Source Gallica
 
27/09/1937
 
 

                Les Isola sans cesser d'être illusionnistes deviennent directeurs du Théâtre Isola. Un peu partout où le public se presse on a mis ces derniers soirs, ici une loge, là deux chaises supplémentaires et non prévues sur le plan agréé par les services compétents de la préfecture de police, pour permettre aux célèbres frères de jouir de leurs derniers jours de liberté. C'est ainsi que je les ai rencontrés hier, discrets quant à leurs projets, mais si délicieusement loquaces tout de même...    
            Voyez-vous, me dit Vincent, Voyez-vous nous n'avons plus d'argent, plus de voiture, mais nous avons une richesse que personne ne pourra jamais nous prendre : la reconnaissance de Paris — car Paris a du cœur ; un très grand cœur, il se souvient, croyez-moi :
— N'est-ce pas tout naturel, messieurs, vous avez tant fait pour le public !
— Nous avons toujours été scrupuleusement honnêtes, ajoute Émile, de sa voix un peu effacée : nous avons remis 36 millions à l'Assistance publique que nous ne regrettons pas une seconde ; nous avons royalement payé nos interprètes. C'est que nous-mêmes, aux belles années de Mogador, gagnions beaucoup d'argent...

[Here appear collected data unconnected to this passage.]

(* ===== verification/EventManager.v ===== *)
(** * Events, contexts and grace periods

    Models src/src/native/EventManager.h and EventManager.cc: on every core a
    loop runs events to completion, one at a time; an event can run another one
    on a stack of its own (SpawnLocal), be suspended (SaveContext) and be made
    runnable again from any core (ActivateContext).  A token goes round the cores
    to tell when the events that were running have ended (DoRcu).

    The control flow that the code keeps in the machine stacks is explicit: a
    context records the call of InvokeFunction that is on its stack.  Between two
    steps of the model any number of instructions of the running events can
    happen; interrupts are only taken in the loop, as in the code. *)

From S2P Require Import Prelude.

(** ** Contexts *)

(** A function given to DoRcu.  The events that had not ended by then are
    recorded to state what the grace period is for; the code has no such list. *)
Record rcu_task := mkRcu { rt_id : nat; rt_readers : list nat }.

(** A call of InvokeFunction: the event it runs (numbered by the order in which
    events start, which the code does not do), its local [generation], whether
    its caller is CallSync or the loop, and when the event is in the loop of
    [Fire], the local [tasks] of it. *)
Record frame := mkFrame { fr_uid : nat; fr_generation : Z; fr_sync : bool; fr_tasks : list rcu_task }.

(** struct EventContext.  The saved registers are represented by what they
    resume. *)
Record EventContext := mkCtx {
  event_id : Z;
  stack : Z;
  tls : option (gmap Z Z);
  ctx_cpu : nat;
  ctx_generation : Z;
  running : option frame
}.

Definition set_running (v : option frame) (c : EventContext) : EventContext :=
  mkCtx (event_id c) (stack c) (tls c) (ctx_cpu c) (ctx_generation c) v.
Definition set_ctx_generation (v : Z) (c : EventContext) : EventContext :=
  mkCtx (event_id c) (stack c) (tls c) (ctx_cpu c) v (running c).
Definition set_tls (v : option (gmap Z Z)) (c : EventContext) : EventContext :=
  mkCtx (event_id c) (stack c) v (ctx_cpu c) (ctx_generation c) (running c).
(* ===== verification/EventCorrect.v ===== *)
(** * Stacks and control flow of the event manager

    No stack is used by two contexts and none is lost; when a core takes an
    interrupt, the stack on which it is handled holds no suspended event. *)

From S2P Require Import Prelude EventManager.

(** ** The parts of the system that belong to a core *)

Lemma bind_insert {A B} (f : A -> list B) l i x y : l !! i = Some x ->
  exists r, l ≫= f ≡ₚ f x ++ r /\ <[i := y]> l ≫= f ≡ₚ f y ++ r.
Proof.
  intros Hi. exists ((take i l ++ drop (S i) l) ≫= f). split.
  - rewrite <- (take_drop_middle l i x Hi) at 1. rewrite !bind_app, bind_cons. solve_Permutation.
  - rewrite insert_take_drop by (by apply lookup_lt_Some in Hi). rewrite !bind_app, bind_cons. solve_Permutation.
Qed.

Lemma stacks_core s c m m' : cores s !! c = Some m -> core_stacks m' ≡ₚ core_stacks m ->
  stacks (with_core c m' s) ≡ₚ stacks s.
Proof.
  intros Hc Hp. destruct (bind_insert core_stacks (cores s) c m m' Hc) as (r & H1 & H2).
  unfold stacks, with_core. cbn [cores saved]. by rewrite H1, H2, Hp.
Qed.

Lemma stacks_core_fresh s c m m' x : cores s !! c = Some m -> core_stacks m' ≡ₚ x :: core_stacks m ->
  stacks (with_core c m' s) ≡ₚ x :: stacks s.
Proof.
  intros Hc Hp. destruct (bind_insert core_stacks (cores s) c m m' Hc) as (r & H1 & H2).
  unfold stacks, with_core. cbn [cores saved]. rewrite H1, H2, Hp. solve_Permutation.
Qed.

Lemma InvokeBegin_stacks uid b m : core_stacks (InvokeBegin uid b m) = core_stacks m.
Proof. done. Qed.
Lemma InvokeEnd_stacks f m : core_stacks (InvokeEnd f m) = core_stacks m.
Proof. done. Qed.

Lemma core_stacks_eq m : core_stacks m =
  stack (active_event_context_ m) :: (stack <$> sync_contexts_ m) ++ (stack <$> (tasks_ m ≫= task_ctxs)) ++
    (stack <$> (remote_tasks m ≫= task_ctxs)) ++ free_stacks_ m.
Proof. unfold core_stacks, core_ctxs. rewrite fmap_cons, !fmap_app. cbn [app]. by rewrite <- !app_assoc. Qed.

Lemma run_task_stacks uid m m' : run_task uid m = Some m' -> core_stacks m' ≡ₚ core_stacks m.
Proof.
  unfold run_task. destruct (tasks_ m) as [|f rest] eqn:Et; [done |]. intros [= <-].
  rewrite !core_stacks_eq, Et. destruct f as [i|c]; cbn [tasks_ sync_contexts_ remote_tasks free_stacks_ active_event_context_
    InvokeBegin ActivatePrivate FreeStack set_active_event_context set_event_stack set_free_stacks set_count set_generation_count
    set_tasks set_running set_ctx_generation stack]; rewrite bind_cons; cbn [task_ctxs app]; [done |].
  rewrite fmap_cons. solve_Permutation.
Qed.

— Évidemment, nous avions des fins de mois parfois pénibles, et poursuit  M. Vincent Isola, permettez-moi de vous conter une anecdote : lorsque nous avons recommencé à travailler à Paris, nous avons présenté notre numéro dans un célèbre music-hall : le directeur, plein d'égards pour nous, nous envoya à la fin de la première semaine un huissier dans notre loge, qui nous demanda si nous désirions passer à la caisse ou être payés dans notre loge, ce qu'on ne fait jamais. Et nous avons eu alors une exclamation que ce brave huissier ne pouvait pas comprendre : « Mais, mon cher monsieur, à la caisse, payez-nous à la caisse, comme tout le monde. Songez donc que c'est la première fois qu'on nous paye et que nous ne payons pas les autres ! Quelle volupté ! »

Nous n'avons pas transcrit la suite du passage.